前編からお伝えしてきたように、HR施策は大事だと思いつつも、どうしても後回しになりがちです。しかし、後回しにしすぎると取り返しがつかなくなるケースも多々あるため、組織崩壊・大量離職などを避けるためにも、VCHRとしてスタートアップ経営者とHRをテーマに支援を続けていきます。何よりもスタートアップ企業の「事業成功が1番」と考えているので、その手段としてのHR支援に従事していきたいです。
 
また、私はスタートアップ企業の現場で手を動かしていた経験もあるので、「そんなこと言われてもできないよ」「綺麗ごとばかり言わないで」と感じる気持ちも分かります。
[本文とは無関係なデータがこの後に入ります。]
Lemma default_trifocal_iterations_witness :
  let cs := [ CallsetInitialPair (1, 2);
              CallSetTriangulationMethod ETriangulationMethod.L1_ANGULAR;
              CallSetUnknownCameraType cameras.PINHOLE_BROWN ] in
  existsb sets_trifocal_iterations cs = false
  /\ MaximumTrifocalRansacIterations (do_calls cs sample_engine) = 100.
Proof.
  intros cs. split; [reflexivity |].
  unfold sample_engine. apply default_trifocal_iterations. reflexivity.
Defined.

(** C4.  After [SetMultiviewMatchConstraint c], [UseOrientedConstraint]
    returns true if and only if [c] is ORIENTATION; the only other value,
    UNCONSTRAINED, gives false. *)
Theorem oriented_iff_ORIENTATION (c : MultiviewMatchConstraint.t) (e : engine) :
  (UseOrientedConstraint (SetMultiviewMatchConstraint c e) = true
   <-> c = MultiviewMatchConstraint.ORIENTATION)
  /\ (UseOrientedConstraint (SetMultiviewMatchConstraint c e) = false
      <-> c = MultiviewMatchConstraint.UNCONSTRAINED).
Proof.
  destruct c; cbn; split; split; intros H;
    first [reflexivity | discriminate H].
Qed.

(** C5.  [MaximumTrifocalRansacIterations] after
    [SetMaximumTrifocalRansacIterations n] returns [n], and each of the six
    other setters leaves the value returned unchanged. *)
Theorem trifocal_iterations_round_trip (n : unsigned) (e : engine) :
  MaximumTrifocalRansacIterations (SetMaximumTrifocalRansacIterations n e) = n
  /\ (forall c, MaximumTrifocalRansacIterations
                  (SetMultiviewMatchConstraint c e)
                = MaximumTrifocalRansacIterations e)
  /\ (forall p, MaximumTrifocalRansacIterations (setInitialPair p e)
                = MaximumTrifocalRansacIterations e)
  /\ (forall t, MaximumTrifocalRansacIterations (setInitialTriplet t e)
                = MaximumTrifocalRansacIterations e)
  /\ (forall k, MaximumTrifocalRansacIterations (SetUnknownCameraType k e)
                = MaximumTrifocalRansacIterations e)
  /\ (forall m, MaximumTrifocalRansacIterations (SetTriangulationMethod m e)
                = MaximumTrifocalRansacIterations e)
  /\ (forall m, MaximumTrifocalRansacIterations (SetResectionMethod m e)
                = MaximumTrifocalRansacIterations e).
Proof. repeat split. Qed.
(** * sunburnt/indexer.py: declarative indexers and the reindex protocol

    A shallow embedding of [sunburnt/indexer.py]: the metaclass that merges
    declared fields and [Meta] options along the class hierarchy, the
    transformation of one record into a sparse document, and the chunked
    reindex run with its final delete-by-query.

    Python dictionaries that are shared between classes live in an explicit
    heap of dictionary objects, so that aliasing is visible.  Exceptions are
    results of type [result]; the wall clock is a sequence of readings. *)

From Stdlib Require Import ZArith String Ascii List Lia.
From stdpp Require Import base option gmap strings list fin_maps.

Open Scope Z_scope.
Open Scope string_scope.
Open Scope list_scope.

(** ** Python values and exceptions *)

Inductive exn :=
| AttributeError (msg : string)
| KeyError (key : string)
| Exception (msg : string)
| BackendWriteError (msg : string).

Inductive result (A : Type) :=
| Ok (a : A)
| Raise (e : exn).
Arguments Ok {A} a.
Arguments Raise {A} e.

#[local] Set Warnings "-register-all".

(** Values found in records and documents.  An object carries named
    members; a member is a plain attribute or a zero-argument accessor,
    given by what calling it produces. *)
Inductive value :=
| VNone
| VBool (b : bool)
| VInt (z : Z)
| VStr (s : string)
| VTime (t : Z)
| VList (l : list value)
| VObj (members : list (string * member))
with member :=
| Attr (v : value)
| Method (ret : result value).

(** Python truth value: [if value:]. *)
Definition truthy (v : value) : bool :=
  match v with
  | VNone => false
  | VBool b => b
  | VInt z => negb (Z.eqb z 0)
  | VStr s => negb (String.eqb s "")
  | VTime _ => true
  | VList l => match l with [] => false | _ :: _ => true end
  | VObj _ => true
  end.

(** ** Field declarations *)

(** What [schema.match_field] returns for a known field. *)
Record SolrField := {
  dynamic : bool;
  display_name : string -> string
}.

(** [class Field]: [attribute], [optional], and [solr_field], which is
    [None] until an indexer instance binds it. *)
Record Field := {
  attribute : option string;
  optional : bool;
  solr_field : option SolrField
}.

(** [Field(attribute=None, optional=False)] *)
Definition Field_init (attribute : option string) (optional : bool) : Field :=
  {| attribute := attribute; optional := optional; solr_field := None |}.

(** ** The metaclass *)

Module Meta.

(** Dictionary objects are identified by their address. *)
Definition loc := positive.

Record heap := {
  field_dicts : gmap loc (gmap string Field);
  meta_dicts : gmap loc (gmap string value)
}.

Definition empty_heap : heap := {| field_dicts := ∅; meta_dicts := ∅ |}.

Definition read_fields (h : heap) (l : loc) : gmap string Field :=
  default ∅ (field_dicts h !! l).

Definition read_meta (h : heap) (l : loc) : gmap string value :=
  default ∅ (meta_dicts h !! l).

Definition alloc_fields (d : gmap string Field) (h : heap) : loc * heap :=
  let l := fresh (dom (field_dicts h)) in
  (l, {| field_dicts := <[l := d]> (field_dicts h); meta_dicts := meta_dicts h |}).

Definition alloc_meta (d : gmap string value) (h : heap) : loc * heap :=
  let l := fresh (dom (meta_dicts h)) in
  (l, {| field_dicts := field_dicts h; meta_dicts := <[l := d]> (meta_dicts h) |}).

(** [base_fields.update({field_name: obj})] on the dictionary at [l]. *)
Definition update_field (l : loc) (field_name : string) (f : Field) (h : heap) : heap :=
  {| field_dicts := <[l := <[field_name := f]> (read_fields h l)]> (field_dicts h);
     meta_dicts := meta_dicts h |}.

(** [meta.update(d)] on the dictionary at [l]: keys of [d] win. *)
Definition update_meta (l : loc) (d : gmap string value) (h : heap) : heap :=
  {| field_dicts := field_dicts h;
     meta_dicts := <[l := d ∪ read_meta h l]> (meta_dicts h) |}.

(** A class as the metaclass sees it: whether it is an instance of
    [IndexerMetaclass], and what [getattr(cls, 'base_fields')] and
    [getattr(cls, '_meta')] find (own or inherited), as addresses. *)
Record pyclass := {
  cls_is_indexer : bool;
  cls_base_fields : option loc;
  cls_meta : option loc
}.

(** An attribute of a class body: a [Field] instance, another object with
    a [__dict__] (such as the inner [class Meta]), or a value without one. *)
Inductive attr :=
| AField (f : Field)
| AObject (dict : gmap string value)
| AOther.

(** [getattr(new_class, name, {})] on the temporary class: the attribute
    of the first base that has it. *)
Definition inherited {A} (get : pyclass -> option A) (bases : list pyclass) : option A :=
  head (omap get bases).

(** [dict((x, y) for x, y in obj.__dict__.items() if not x.startswith('__'))] *)
Definition public_items (d : gmap string value) : gmap string value :=
  filter (fun kv => negb (String.prefix "__" (fst kv)) = true) d.

(** The loop over [attrs.items()]. *)
Fixpoint class_body (attrs : list (string * attr)) (base_fields meta : loc) (h : heap)
  : result unit * heap :=
  match attrs with
  | [] => (Ok tt, h)
  | (field_name, obj) :: rest =>
      match obj with
      | AField f => class_body rest base_fields meta (update_field base_fields field_name f h)
      | _ =>
          if String.eqb field_name "Meta" then
            match obj with
            | AObject d =>
                let h' := update_meta meta (public_items d) h in
                match read_meta h' meta !! "type" with
                | None =>
                    (Raise (Exception
                       "Sunburnt indexer requires a type meta to be declared for grouping indices"),
                     h')
                | Some _ => class_body rest base_fields meta h'
                end
            | _ => (Raise (AttributeError "__dict__"), h)
            end
          else class_body rest base_fields meta h
      end
  end.

(** [IndexerMetaclass.__new__(cls, name, bases, attrs)].  The test
    [meta is None] after the loop can never hold ([meta] is a dictionary),
    so it has no counterpart here. *)
Definition new_class (bases : list pyclass) (attrs : list (string * attr)) (h : heap)
  : result pyclass * heap :=
  let inherited_fields := inherited cls_base_fields bases in
  let inherited_meta := inherited cls_meta bases in
  if forallb (fun b => negb (cls_is_indexer b)) bases then
    (Ok {| cls_is_indexer := true;
           cls_base_fields := inherited_fields;
           cls_meta := inherited_meta |}, h)
  else
    let '(base_fields, h1) :=
      match inherited_fields with
      | Some l => (l, h)
      | None => alloc_fields ∅ h
      end in
    let '(meta, h2) :=
      match inherited_meta with
      | Some l => (l, h1)
      | None => alloc_meta ∅ h1
      end in
    match class_body attrs base_fields meta h2 with
    | (Raise e, h3) => (Raise e, h3)
    | (Ok _, h3) =>
        let '(own_fields, h4) := alloc_fields (read_fields h3 base_fields) h3 in
        (Ok {| cls_is_indexer := true;
               cls_base_fields := Some own_fields;
               cls_meta := Some meta |}, h4)
    end.

(** [class BaseIndexer(object)] and [class Indexer(BaseIndexer)]. *)
Definition BaseIndexer : pyclass :=
  {| cls_is_indexer := false; cls_base_fields := None; cls_meta := None |}.

Definition Indexer : pyclass :=
  {| cls_is_indexer := true; cls_base_fields := None; cls_meta := None |}.

(** What a class sees as its declared fields and its options. *)
Definition fields_of (h : heap) (c : pyclass) : gmap string Field :=
  from_option (read_fields h) ∅ (cls_base_fields c).

Definition meta_of (h : heap) (c : pyclass) : gmap string value :=
  from_option (read_meta h) ∅ (cls_meta c).

End Meta.

(** ** State and exceptions *)

(** A computation over a state [S] that returns or raises; the state it
    reached is kept in both cases. *)
Definition M (S A : Type) : Type := S -> result A * S.

Definition ret {S A} (a : A) : M S A := fun s => (Ok a, s).

Definition raise {S A} (e : exn) : M S A := fun s => (Raise e, s).

Definition bind {S A B} (m : M S A) (k : A -> M S B) : M S B :=
  fun s =>
    match m s with
    | (Ok a, s') => k a s'
    | (Raise e, s') => (Raise e, s')
    end.

Declare Scope py_scope.
Delimit Scope py_scope with py.
Notation "x <-- m ;; k" := (bind m (fun x => k))
  (at level 100, m at next level, right associativity) : py_scope.
Notation "m ;;; k" := (bind m (fun _ => k))
  (at level 100, right associativity) : py_scope.

(** [for x in xs: acc = step(acc, x)] *)
Fixpoint for_each {S A X} (xs : list X) (step : A -> X -> M S A) (acc : A) : M S A :=
  match xs with
  | [] => ret acc
  | x :: rest => bind (step acc x) (for_each rest step)
  end.

(** The wall clock: the sequence of readings [datetime.datetime.now()]
    returns, and how many have been taken. *)
Record time := {
  readings : nat -> Z;
  tick : nat
}.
皆さんの気持ちを汲み取りながらも、事業成功に向けて伴走していきたいです。
 
UTECのVCHRは、投資先に強い経営陣を作ることを目標に、採用活動や評価制度構築など幅広いご支援をしているので、ぜひお気軽にご相談いただきたいです。
 
 
 
 

スタートアップイニシアティブリーダー筒井より取材後コメント
 

特にアーリー・グロースフェーズのスタートアップ企業において、なぜ人事の取り組みが重要か、ポイントとなることは何か飯沼様のお話からリアリティを持って実感できました。また、スタートアップ企業が人事を検討するということは、経営者自身が自社のマネジメントのあり方を考えることであり、まさに経営の重要な仕事であると感じます。成長し続ける会社をつくるためにも、まずは経営者が人事に意識を向けていただくような機会が少しでも増えるとよいと思います。